[Given records — start]
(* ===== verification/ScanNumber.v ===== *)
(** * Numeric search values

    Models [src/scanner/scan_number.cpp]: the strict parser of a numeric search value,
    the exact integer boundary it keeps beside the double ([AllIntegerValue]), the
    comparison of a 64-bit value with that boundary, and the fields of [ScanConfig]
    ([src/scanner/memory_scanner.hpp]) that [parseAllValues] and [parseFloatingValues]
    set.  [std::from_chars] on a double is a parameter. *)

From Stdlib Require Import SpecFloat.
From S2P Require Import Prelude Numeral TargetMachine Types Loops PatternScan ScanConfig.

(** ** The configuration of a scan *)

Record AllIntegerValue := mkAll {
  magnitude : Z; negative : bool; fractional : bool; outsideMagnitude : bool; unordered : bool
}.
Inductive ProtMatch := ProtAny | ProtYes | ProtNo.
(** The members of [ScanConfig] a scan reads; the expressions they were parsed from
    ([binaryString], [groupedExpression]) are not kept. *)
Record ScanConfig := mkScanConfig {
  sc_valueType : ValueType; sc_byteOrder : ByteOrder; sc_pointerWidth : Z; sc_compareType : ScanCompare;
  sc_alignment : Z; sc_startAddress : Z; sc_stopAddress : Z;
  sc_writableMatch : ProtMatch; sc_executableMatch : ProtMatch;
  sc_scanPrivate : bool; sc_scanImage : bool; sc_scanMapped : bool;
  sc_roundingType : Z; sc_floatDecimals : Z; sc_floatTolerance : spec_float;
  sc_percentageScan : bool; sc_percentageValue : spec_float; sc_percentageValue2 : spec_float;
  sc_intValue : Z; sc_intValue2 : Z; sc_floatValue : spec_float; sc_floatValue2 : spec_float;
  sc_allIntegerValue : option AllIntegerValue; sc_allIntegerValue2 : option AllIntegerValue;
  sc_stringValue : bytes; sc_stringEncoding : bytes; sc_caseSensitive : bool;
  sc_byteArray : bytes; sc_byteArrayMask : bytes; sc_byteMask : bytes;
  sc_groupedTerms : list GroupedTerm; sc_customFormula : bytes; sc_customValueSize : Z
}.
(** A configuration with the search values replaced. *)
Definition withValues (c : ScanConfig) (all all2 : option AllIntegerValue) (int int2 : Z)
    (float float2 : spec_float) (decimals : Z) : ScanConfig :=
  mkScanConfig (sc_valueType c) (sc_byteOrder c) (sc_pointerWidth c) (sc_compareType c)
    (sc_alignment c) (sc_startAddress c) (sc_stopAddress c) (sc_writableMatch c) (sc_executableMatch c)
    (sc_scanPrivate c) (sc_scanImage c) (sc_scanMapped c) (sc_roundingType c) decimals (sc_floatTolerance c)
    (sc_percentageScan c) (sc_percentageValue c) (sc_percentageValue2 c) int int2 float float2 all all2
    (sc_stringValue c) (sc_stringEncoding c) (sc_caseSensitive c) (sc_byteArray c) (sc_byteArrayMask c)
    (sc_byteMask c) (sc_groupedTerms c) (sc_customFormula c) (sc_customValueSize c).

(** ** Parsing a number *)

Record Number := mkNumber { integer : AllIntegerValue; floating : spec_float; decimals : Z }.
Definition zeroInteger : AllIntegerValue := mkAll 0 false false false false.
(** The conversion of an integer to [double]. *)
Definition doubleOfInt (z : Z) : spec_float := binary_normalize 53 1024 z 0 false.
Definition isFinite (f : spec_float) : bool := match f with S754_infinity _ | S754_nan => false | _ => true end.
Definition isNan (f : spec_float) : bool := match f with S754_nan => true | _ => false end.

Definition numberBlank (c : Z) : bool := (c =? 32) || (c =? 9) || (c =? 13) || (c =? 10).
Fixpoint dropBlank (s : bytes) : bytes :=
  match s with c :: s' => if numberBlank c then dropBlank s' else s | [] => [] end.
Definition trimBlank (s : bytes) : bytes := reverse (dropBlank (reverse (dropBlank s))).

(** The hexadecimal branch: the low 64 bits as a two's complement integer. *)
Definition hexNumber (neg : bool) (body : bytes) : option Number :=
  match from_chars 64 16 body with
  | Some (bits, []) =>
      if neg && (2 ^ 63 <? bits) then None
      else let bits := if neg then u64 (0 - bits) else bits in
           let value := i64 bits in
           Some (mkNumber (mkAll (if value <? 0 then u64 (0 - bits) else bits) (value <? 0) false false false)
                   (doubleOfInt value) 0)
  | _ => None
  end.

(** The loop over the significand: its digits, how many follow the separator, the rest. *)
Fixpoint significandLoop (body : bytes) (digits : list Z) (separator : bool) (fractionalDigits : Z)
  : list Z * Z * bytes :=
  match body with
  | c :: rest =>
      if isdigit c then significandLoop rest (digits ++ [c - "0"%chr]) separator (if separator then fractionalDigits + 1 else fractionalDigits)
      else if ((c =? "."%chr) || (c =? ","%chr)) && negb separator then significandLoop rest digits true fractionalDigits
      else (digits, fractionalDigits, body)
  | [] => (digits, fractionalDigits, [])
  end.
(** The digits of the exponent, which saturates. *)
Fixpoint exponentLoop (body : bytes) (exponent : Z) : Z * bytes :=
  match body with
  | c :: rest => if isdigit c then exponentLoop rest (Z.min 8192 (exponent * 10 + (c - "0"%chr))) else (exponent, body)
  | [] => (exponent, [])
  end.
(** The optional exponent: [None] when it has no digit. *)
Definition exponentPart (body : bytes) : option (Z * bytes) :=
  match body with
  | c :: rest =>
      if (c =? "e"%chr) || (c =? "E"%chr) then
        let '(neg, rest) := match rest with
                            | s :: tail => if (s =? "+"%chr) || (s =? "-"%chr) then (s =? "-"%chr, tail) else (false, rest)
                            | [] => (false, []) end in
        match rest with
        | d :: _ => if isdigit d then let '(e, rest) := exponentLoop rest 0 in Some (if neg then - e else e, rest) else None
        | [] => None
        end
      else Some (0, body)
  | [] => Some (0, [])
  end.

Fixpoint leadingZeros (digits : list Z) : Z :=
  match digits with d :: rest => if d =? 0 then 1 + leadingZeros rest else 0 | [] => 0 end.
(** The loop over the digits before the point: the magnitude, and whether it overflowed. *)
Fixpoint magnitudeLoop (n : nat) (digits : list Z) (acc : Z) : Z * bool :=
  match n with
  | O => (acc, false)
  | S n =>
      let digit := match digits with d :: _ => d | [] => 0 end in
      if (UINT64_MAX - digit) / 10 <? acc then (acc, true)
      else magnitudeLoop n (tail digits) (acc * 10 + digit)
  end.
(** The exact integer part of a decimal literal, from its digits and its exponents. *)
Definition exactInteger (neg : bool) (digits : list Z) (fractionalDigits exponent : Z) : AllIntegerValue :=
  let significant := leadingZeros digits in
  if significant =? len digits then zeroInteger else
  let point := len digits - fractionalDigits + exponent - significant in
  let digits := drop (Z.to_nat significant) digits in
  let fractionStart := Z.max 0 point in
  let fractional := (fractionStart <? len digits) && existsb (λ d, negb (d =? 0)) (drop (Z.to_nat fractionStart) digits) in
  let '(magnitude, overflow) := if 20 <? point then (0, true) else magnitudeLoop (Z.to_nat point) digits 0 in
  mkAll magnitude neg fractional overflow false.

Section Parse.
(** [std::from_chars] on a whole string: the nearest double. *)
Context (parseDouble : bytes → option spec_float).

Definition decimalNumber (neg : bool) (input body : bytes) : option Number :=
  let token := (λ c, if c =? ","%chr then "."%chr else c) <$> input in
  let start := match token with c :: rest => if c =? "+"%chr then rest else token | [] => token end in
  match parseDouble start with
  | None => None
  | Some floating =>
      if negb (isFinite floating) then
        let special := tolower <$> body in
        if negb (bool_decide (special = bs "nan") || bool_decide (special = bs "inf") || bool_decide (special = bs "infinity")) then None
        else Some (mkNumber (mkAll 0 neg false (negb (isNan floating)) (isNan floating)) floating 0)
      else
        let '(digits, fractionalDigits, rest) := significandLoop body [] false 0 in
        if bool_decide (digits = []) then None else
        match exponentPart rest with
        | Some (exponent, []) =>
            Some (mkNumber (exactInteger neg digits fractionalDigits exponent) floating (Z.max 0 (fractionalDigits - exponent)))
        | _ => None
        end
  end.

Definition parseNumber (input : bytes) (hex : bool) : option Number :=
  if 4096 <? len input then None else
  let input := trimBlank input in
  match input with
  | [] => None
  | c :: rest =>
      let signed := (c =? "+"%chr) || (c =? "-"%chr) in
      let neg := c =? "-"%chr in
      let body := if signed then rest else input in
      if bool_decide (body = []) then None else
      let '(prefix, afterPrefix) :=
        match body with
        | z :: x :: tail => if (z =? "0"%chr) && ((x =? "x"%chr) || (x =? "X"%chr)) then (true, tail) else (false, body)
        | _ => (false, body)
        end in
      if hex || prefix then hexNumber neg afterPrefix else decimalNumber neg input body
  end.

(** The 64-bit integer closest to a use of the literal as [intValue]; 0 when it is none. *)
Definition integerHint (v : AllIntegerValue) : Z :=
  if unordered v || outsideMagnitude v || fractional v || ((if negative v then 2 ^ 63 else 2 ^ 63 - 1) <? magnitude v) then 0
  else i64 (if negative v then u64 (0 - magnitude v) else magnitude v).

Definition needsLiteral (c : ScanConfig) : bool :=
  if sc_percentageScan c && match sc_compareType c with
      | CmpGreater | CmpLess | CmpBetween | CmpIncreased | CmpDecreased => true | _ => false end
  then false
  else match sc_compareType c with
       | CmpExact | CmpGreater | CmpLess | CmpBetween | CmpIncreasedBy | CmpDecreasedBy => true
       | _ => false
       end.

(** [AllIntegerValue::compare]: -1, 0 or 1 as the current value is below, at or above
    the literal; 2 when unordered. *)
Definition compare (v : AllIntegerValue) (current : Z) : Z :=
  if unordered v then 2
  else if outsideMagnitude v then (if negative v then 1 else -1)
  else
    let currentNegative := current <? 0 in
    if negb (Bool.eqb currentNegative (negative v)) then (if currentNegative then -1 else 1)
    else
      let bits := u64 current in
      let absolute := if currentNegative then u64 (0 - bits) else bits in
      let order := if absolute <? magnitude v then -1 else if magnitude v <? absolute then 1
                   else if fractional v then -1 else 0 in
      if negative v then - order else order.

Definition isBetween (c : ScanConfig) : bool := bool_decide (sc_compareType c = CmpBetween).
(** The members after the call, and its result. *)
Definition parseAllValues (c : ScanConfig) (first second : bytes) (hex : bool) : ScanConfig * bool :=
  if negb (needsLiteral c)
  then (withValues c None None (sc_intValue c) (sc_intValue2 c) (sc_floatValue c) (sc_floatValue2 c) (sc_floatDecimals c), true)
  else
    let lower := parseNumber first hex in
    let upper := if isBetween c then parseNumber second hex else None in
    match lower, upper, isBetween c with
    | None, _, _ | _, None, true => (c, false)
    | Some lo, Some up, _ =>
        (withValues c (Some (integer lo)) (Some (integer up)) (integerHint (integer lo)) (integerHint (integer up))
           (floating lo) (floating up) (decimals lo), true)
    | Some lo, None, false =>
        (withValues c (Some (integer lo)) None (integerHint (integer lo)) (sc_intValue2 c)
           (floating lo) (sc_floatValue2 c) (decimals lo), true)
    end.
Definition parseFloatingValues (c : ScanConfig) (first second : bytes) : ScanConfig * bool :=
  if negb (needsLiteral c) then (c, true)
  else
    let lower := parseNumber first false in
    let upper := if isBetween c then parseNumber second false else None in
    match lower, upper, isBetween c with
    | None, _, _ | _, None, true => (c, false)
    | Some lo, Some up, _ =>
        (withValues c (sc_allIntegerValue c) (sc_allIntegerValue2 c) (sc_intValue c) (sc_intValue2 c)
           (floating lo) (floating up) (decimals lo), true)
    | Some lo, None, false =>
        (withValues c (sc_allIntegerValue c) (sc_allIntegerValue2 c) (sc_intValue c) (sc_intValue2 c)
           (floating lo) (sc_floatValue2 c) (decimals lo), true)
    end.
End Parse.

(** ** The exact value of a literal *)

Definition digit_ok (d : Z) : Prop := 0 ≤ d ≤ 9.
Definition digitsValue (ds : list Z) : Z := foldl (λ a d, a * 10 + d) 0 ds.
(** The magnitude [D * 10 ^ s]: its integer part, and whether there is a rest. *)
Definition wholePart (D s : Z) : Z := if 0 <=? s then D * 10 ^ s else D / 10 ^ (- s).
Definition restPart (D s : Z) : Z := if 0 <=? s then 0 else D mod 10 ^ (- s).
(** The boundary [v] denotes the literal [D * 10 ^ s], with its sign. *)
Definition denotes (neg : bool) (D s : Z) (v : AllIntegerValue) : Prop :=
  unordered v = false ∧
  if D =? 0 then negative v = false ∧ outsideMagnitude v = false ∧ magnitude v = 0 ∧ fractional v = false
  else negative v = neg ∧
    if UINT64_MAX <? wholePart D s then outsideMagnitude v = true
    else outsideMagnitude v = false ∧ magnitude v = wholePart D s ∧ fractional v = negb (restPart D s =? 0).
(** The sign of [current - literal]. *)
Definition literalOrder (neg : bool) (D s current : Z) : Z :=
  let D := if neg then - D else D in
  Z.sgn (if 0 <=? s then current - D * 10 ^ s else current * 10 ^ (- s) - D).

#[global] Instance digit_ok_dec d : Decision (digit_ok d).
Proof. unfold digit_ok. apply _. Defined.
[Given records — finish]
◆ **What is needed**
Tally the lines of the entries that carry the word "token" and say only that number.

◆ **Answer to this exercise**
2